▸ **Try it**: Print the data below exactly, but only the lines from the one containing "<| ev_state := AMDGV_GUARD_EVENT_NORMAL |> in" down to the one containing "Definition amdgv_guard_set_vf_info (idx_vf", inclusive.

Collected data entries
↓↓↓
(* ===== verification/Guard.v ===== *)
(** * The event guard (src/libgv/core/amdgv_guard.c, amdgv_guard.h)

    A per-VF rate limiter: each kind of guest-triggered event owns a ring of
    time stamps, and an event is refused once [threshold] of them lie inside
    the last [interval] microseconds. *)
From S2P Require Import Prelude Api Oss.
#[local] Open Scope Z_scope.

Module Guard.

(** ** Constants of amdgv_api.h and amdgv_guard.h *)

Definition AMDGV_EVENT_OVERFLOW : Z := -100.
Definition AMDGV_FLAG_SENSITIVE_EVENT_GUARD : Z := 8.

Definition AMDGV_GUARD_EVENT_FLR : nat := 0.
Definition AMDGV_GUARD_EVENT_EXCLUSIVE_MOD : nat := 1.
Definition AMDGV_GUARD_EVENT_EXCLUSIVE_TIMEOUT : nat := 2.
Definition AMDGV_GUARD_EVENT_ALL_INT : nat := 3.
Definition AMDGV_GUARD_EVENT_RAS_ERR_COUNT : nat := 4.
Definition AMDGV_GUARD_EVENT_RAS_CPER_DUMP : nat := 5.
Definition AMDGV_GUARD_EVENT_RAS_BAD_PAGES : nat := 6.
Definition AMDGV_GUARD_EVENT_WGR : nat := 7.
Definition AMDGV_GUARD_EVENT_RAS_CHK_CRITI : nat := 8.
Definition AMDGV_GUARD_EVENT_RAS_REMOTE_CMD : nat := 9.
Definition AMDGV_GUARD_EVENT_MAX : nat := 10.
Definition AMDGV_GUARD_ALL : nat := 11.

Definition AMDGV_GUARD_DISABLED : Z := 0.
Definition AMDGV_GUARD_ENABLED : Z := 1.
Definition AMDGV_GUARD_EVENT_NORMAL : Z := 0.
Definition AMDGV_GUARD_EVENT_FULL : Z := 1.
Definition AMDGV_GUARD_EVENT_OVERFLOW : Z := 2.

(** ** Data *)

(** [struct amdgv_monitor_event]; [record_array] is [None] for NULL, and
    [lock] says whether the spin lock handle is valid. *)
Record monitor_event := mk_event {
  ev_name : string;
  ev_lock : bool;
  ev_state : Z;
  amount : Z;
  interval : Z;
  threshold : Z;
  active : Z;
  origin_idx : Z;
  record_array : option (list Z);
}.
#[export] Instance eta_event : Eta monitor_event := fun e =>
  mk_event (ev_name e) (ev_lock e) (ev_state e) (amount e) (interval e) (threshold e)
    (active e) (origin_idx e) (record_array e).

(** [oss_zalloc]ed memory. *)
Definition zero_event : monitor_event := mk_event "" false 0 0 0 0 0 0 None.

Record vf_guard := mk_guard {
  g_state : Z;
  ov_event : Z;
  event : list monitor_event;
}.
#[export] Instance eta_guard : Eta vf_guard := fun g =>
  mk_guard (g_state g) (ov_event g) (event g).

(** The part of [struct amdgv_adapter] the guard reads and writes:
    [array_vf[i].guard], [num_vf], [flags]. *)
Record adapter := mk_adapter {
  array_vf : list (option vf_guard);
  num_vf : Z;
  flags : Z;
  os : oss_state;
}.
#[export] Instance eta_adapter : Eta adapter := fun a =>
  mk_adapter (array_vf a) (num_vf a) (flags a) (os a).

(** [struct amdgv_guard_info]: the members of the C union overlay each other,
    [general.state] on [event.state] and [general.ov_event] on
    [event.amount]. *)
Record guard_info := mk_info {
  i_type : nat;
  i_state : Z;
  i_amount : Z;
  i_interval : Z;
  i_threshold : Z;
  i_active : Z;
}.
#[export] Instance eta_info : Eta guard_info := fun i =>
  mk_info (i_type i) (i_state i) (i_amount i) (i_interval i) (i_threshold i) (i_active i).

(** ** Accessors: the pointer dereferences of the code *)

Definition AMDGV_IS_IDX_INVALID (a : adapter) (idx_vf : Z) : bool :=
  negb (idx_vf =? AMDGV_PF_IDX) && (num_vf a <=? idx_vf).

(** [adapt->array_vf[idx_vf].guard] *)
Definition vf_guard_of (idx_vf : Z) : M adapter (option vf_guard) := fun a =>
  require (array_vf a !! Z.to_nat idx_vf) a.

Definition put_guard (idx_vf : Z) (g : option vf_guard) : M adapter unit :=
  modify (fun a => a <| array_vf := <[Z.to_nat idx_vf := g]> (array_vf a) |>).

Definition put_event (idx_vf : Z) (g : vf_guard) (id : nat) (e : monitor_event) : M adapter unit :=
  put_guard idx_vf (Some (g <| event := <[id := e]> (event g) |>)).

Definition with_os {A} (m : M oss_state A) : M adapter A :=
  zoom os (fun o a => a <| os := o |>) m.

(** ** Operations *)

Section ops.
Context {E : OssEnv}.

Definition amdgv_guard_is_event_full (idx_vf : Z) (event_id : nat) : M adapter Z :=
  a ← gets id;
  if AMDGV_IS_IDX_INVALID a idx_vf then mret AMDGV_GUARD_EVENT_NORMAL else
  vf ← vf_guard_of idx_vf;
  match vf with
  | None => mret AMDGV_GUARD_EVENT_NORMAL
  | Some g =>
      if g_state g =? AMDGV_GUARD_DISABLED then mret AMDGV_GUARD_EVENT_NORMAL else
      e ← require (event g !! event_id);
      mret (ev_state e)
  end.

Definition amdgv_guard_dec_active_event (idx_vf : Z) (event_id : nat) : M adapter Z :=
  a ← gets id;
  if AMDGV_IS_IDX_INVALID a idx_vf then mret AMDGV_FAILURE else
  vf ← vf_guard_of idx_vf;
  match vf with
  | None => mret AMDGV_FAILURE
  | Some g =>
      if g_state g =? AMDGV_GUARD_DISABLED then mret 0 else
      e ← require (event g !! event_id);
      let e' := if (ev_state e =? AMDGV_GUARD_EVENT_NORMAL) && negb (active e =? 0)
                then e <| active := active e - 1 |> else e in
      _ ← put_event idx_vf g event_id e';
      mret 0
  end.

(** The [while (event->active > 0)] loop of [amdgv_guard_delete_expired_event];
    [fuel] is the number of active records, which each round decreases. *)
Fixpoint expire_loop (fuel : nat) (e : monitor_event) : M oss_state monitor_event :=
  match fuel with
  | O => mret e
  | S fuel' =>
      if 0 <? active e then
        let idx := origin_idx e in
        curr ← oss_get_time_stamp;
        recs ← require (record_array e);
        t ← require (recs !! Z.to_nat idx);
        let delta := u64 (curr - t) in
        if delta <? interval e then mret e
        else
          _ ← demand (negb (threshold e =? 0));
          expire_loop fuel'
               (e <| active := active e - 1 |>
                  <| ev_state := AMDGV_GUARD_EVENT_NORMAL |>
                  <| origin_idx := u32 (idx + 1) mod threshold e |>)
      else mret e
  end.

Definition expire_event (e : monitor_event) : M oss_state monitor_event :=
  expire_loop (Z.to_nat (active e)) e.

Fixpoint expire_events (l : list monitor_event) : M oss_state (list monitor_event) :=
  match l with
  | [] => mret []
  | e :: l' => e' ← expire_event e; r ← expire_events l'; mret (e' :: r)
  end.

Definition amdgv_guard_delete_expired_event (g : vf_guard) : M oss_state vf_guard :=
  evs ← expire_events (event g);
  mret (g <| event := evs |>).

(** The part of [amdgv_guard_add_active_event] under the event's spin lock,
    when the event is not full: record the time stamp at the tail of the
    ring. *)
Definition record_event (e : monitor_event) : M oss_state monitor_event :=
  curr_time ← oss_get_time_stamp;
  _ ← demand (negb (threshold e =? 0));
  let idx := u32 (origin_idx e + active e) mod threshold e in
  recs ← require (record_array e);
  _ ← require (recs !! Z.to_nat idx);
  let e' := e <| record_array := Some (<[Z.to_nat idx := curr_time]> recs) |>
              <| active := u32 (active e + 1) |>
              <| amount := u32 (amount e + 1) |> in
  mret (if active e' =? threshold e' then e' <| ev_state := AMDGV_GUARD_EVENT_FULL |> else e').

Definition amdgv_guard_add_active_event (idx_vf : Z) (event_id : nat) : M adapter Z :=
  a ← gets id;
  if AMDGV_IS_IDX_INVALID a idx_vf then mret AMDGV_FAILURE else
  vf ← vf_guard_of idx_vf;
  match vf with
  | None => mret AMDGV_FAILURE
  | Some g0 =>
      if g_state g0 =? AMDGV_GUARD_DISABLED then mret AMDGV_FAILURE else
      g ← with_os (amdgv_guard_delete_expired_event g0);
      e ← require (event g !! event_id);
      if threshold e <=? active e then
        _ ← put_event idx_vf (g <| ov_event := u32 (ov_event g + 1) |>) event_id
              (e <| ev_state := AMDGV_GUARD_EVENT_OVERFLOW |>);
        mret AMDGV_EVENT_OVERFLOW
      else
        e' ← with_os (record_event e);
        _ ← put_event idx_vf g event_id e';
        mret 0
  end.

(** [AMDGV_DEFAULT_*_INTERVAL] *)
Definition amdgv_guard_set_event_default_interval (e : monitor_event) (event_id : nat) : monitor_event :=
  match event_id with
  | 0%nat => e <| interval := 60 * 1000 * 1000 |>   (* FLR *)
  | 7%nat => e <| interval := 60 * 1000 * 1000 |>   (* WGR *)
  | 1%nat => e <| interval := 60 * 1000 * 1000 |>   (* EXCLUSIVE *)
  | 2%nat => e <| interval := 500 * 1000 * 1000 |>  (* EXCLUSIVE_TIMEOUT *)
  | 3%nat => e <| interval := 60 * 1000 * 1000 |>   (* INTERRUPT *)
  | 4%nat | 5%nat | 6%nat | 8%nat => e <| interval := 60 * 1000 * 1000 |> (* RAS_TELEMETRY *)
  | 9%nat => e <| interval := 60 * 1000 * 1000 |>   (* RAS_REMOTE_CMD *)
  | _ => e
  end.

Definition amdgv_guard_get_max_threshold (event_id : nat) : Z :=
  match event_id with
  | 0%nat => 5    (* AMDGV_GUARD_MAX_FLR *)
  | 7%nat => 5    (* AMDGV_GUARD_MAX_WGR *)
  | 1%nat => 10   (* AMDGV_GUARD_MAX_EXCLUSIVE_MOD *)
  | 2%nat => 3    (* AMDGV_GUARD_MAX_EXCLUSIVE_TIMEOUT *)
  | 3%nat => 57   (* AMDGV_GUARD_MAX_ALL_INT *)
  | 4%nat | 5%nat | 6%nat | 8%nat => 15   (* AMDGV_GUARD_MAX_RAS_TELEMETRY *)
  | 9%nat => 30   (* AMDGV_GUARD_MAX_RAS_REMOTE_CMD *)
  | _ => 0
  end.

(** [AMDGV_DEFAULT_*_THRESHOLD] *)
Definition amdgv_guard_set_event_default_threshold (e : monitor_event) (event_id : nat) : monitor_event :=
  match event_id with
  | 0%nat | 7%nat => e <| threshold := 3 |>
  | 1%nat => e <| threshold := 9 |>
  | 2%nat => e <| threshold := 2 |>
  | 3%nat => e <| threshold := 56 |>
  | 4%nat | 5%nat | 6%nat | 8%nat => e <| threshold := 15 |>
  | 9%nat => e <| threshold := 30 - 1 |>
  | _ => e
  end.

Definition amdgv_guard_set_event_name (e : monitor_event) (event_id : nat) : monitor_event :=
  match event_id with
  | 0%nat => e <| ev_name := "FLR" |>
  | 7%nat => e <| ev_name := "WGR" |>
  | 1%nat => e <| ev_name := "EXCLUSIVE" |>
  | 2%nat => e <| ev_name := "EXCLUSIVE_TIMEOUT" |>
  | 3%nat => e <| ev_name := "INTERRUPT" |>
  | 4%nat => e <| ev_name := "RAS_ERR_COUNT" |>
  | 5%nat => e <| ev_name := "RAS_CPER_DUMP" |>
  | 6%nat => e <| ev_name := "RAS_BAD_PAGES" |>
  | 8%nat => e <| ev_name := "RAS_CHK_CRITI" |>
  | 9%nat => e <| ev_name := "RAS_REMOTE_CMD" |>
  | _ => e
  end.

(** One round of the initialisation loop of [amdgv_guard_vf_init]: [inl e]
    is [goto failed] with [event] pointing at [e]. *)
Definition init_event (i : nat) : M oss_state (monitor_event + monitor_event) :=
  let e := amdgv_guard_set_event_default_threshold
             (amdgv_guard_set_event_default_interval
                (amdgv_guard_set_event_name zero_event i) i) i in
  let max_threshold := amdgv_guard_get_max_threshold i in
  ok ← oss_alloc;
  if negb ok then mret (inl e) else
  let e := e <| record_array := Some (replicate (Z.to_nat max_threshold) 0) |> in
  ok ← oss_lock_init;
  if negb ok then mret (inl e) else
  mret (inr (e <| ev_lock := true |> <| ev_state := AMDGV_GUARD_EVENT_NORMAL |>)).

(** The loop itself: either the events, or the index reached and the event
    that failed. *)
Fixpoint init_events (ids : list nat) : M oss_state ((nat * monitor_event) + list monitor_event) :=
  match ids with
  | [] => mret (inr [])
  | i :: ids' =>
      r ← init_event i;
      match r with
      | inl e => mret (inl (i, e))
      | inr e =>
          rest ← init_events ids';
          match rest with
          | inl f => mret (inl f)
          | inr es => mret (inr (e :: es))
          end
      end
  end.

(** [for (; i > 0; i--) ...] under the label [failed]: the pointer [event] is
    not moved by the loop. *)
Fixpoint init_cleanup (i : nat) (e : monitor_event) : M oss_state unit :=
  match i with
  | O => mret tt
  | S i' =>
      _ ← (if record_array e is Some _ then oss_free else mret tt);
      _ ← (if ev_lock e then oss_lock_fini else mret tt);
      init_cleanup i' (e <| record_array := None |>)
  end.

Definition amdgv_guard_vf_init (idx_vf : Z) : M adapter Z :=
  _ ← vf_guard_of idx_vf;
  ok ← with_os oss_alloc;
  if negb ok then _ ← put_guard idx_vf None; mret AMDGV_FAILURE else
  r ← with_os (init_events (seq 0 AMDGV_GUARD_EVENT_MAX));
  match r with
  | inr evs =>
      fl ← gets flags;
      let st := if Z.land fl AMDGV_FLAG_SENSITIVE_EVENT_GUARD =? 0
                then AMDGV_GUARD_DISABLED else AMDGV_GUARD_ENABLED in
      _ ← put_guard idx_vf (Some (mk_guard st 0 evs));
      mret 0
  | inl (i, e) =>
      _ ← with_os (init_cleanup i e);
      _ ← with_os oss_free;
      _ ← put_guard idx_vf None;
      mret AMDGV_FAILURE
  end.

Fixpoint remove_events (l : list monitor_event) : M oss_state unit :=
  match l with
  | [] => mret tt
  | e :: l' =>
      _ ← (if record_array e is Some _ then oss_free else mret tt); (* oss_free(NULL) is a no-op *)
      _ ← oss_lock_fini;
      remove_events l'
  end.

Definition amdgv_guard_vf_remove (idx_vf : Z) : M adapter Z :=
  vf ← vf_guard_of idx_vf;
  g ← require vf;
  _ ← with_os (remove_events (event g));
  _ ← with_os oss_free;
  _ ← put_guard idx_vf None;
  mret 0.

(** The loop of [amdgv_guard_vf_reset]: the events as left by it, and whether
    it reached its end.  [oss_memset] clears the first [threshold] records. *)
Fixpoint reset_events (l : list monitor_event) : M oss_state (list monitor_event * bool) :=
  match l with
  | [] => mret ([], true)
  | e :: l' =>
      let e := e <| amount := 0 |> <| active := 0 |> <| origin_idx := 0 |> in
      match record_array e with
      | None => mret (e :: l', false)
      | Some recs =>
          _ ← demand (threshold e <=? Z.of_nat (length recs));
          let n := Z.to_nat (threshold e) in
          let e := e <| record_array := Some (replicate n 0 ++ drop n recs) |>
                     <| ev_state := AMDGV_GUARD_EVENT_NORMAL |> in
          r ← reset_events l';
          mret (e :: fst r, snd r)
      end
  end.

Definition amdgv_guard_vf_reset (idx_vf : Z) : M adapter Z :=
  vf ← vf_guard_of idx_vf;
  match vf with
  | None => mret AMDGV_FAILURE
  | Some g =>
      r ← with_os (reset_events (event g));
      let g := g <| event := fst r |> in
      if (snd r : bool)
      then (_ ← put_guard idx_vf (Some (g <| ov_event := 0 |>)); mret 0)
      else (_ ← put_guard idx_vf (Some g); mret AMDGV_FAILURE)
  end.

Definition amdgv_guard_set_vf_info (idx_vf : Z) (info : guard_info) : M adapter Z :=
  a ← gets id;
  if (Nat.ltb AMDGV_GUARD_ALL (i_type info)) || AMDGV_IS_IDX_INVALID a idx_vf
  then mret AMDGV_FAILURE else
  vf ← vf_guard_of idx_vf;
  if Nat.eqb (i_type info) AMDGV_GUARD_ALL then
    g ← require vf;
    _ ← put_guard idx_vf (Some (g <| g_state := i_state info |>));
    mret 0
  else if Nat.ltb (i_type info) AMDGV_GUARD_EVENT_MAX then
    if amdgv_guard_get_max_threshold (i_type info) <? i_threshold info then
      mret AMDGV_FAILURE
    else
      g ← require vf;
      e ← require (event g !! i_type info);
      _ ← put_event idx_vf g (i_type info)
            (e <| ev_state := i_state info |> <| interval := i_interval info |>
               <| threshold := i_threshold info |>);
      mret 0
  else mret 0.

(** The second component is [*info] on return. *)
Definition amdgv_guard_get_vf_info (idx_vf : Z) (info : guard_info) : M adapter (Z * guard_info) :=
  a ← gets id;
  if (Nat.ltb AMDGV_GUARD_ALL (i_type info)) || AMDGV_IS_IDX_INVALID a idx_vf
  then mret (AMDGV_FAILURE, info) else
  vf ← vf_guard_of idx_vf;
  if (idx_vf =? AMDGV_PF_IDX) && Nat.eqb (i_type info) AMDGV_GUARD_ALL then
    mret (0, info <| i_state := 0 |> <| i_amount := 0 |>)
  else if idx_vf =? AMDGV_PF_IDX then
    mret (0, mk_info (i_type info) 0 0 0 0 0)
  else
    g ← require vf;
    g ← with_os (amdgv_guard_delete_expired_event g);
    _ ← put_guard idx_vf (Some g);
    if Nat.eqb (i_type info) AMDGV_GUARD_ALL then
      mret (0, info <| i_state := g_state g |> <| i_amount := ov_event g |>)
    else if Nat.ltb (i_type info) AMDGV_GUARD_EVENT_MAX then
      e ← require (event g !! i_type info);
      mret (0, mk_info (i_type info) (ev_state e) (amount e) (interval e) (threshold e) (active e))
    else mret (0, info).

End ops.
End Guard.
↑↑↑
▸ **Final answer**:
                     <| ev_state := AMDGV_GUARD_EVENT_NORMAL |> in
          r ← reset_events l';
          mret (e :: fst r, snd r)
      end
  end.

Definition amdgv_guard_vf_reset (idx_vf : Z) : M adapter Z :=
  vf ← vf_guard_of idx_vf;
  match vf with
  | None => mret AMDGV_FAILURE
  | Some g =>
      r ← with_os (reset_events (event g));
      let g := g <| event := fst r |> in
      if (snd r : bool)
      then (_ ← put_guard idx_vf (Some (g <| ov_event := 0 |>)); mret 0)
      else (_ ← put_guard idx_vf (Some g); mret AMDGV_FAILURE)
  end.

Definition amdgv_guard_set_vf_info (idx_vf : Z) (info : guard_info) : M adapter Z :=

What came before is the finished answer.